SLR returns NaN when inputs and outputs are 1-element arrays
I'm reimplementing my algorithm from MLR into SLR (I don't need multiple params anymore) and I see that SLR is returning NaN when inputs & outputs are arrays of 1-element. The old implementation with MLR was producing proper results.
const SLR = require('ml-regression-simple-linear')
const MLR = require('ml-regression-multivariate-linear')
const slr1 = new SLR([ 1 ], [ 2 ])
console.log('SLR for 1 value:', slr1.predict(2))
const mlr1 = new MLR([ [ 1 ] ], [ [ 2 ] ])
console.log('MLR for 1 value:', mlr1.predict([ 2 ]))
const slr2 = new SLR([ 1, 2 ], [ 2, 3 ])
console.log('SLR for 2 values:', slr2.predict(3))
const mlr2 = new MLR([ [ 1 ], [ 2 ] ], [ [ 2 ], [ 3 ] ])
console.log('MLR for 2 values:', mlr2.predict([ 3 ]))
Output:
SLR for 1 value: NaN (should be 3)
MLR for 1 value: [ 2.9999999999999996 ]
SLR for 2 values: 4
MLR for 2 values: [ 3.999999999999991 ]
What do you expect as a result with this edge case? There are infinite solutions that fulfill the input data.

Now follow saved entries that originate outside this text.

Lemma my_bit_log2_spec v :
  0 <= v < 2 ^ 32 -> my_bit_log2 v = Some (Z.log2 v).
Proof.
  intros Hv. unfold my_bit_log2, my_bit_log2_loop.
  destruct (while_rule
    (fun '(x, b) => 0 <= b /\ 0 <= x < 2 ^ 32 /\ b + Z.log2 x = Z.log2 v /\ (v = 0 -> x = 0) /\ (x = 0 -> v = 0))
    (fun '(x, b) => b = Z.log2 v) (fun '(x, b) => Z.log2 x) 33
    (fun '(value, bit) =>
       Some (if bool_decide (value > 1)
             then Next (value ≫ 1, u32 (bit + 1)) else Ret (value, bit)))
    (v, 0)) as ([x b] & Hr & Hq).
  - split_and!; try lia; done.
  - destruct (decide (v = 0)) as [-> | ]; [done |].
    pose proof (log2_lt32 v ltac:(lia)). lia.
  - intros [x b] _. apply Z.log2_nonneg.
  - intros [x b] (Hb & Hx & Hsum & H0 & H1). case_bool_decide as Hgt.
    + left. assert (Hlog : Z.log2 (x ≫ 1) = Z.log2 x - 1).
      { rewrite Z.log2_shiftr by lia. pose proof (Z.log2_le_mono 2 x ltac:(lia)).
        change (Z.log2 2) with 1 in *. lia. }
      pose proof (log2_lt32 x ltac:(lia)).
      destruct (decide (v = 0)) as [-> | ]; [lia |].
      pose proof (log2_lt32 v ltac:(lia)).
      eexists. split; [done |]. rewrite (uwrap_small 32) by lia.
      rewrite Hlog, Z.shiftr_div_pow2 by lia. change (2 ^ 1) with 2.
      split_and!; try lia; Zlia.
    + right. eexists. split; [done |]. destruct (decide (x = 0)) as [-> | ].
      * rewrite H1 by done. simpl in *. rewrite H1 in Hsum by done. simpl in Hsum. lia.
      * replace x with 1 in Hsum by lia. simpl in Hsum. lia.
  - rewrite Hr. simpl. by rewrite Hq.
Qed.

Lemma my_round_up_spec v :
  1 <= v <= 2 ^ 31 -> my_round_up_to_next_power v = 2 ^ Z.log2_up v.
Proof.
  intros Hv. destruct (decide (v = 1)) as [-> | ]; [reflexivity |].
  unfold my_round_up_to_next_power. cbv zeta.
  rewrite (uwrap_small 32 (v - 1)) by lia.
  rewrite (smear_all (v - 1)) by lia.
  rewrite Z.log2_up_eqn by lia. replace (Z.pred v) with (v - 1) by lia.
  pose proof (Z.log2_nonneg (v - 1)).
  assert (Hl : Z.log2 (v - 1) < 31) by (apply Z.log2_lt_pow2; lia).
  rewrite <- Z.add_1_r. rewrite Z.sub_add. apply uwrap_small.
  split; [lia |]. apply Z.pow_lt_mono_r; lia.
Qed.

Lemma my_clear_highest_bit_spec v :
  0 < v < 2 ^ 32 -> my_clear_highest_bit v = v - 2 ^ Z.log2 v.
Proof.
  intros Hv. destruct (decide (v = 1)) as [-> | ]; [reflexivity |].
  unfold my_clear_highest_bit. cbv zeta.
  assert (Hs : v ≫ 1 = v / 2) by by rewrite Z.shiftr_div_pow2.
  rewrite (smear_all (v ≫ 1)) by (rewrite Hs; Zlia).
  rewrite Z.log2_shiftr by lia. pose proof (Z.log2_le_mono 2 v ltac:(lia)) as Hl.
  change (Z.log2 2) with 1 in Hl. rewrite Z.max_r by lia.
  rewrite Z.sub_add, land_ones_uwrap by lia.
  pose proof (Z.log2_spec v ltac:(lia)) as Hsp. unfold uwrap.
  rewrite Z.pow_succ_r in Hsp by lia.
  symmetry. apply Z.mod_unique_pos with 1; lia.
Qed.

(** The byte of [x] at bit offset [k]. *)
Lemma testbit_byte x k i :
  0 <= k -> 0 <= i -> Z.testbit ((x ≫ k) &&& 255) i = (i <? 8) && Z.testbit x (i + k).
Proof.
  intros. change 255 with (2 ^ 8 - 1). rewrite land_ones_uwrap by lia.
  by autorewrite with cbits.
Qed.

Shouldn't it be just 3, MLR for the same inputs and outputs (just wrapped in array) returns nearly 3?
I think it works in MLR because the intercept option is true by default. Unfortunately, I don't remember exactly what it means and how it could translate to SLR.
Hello @jobo322, do you have an opinion on this issue?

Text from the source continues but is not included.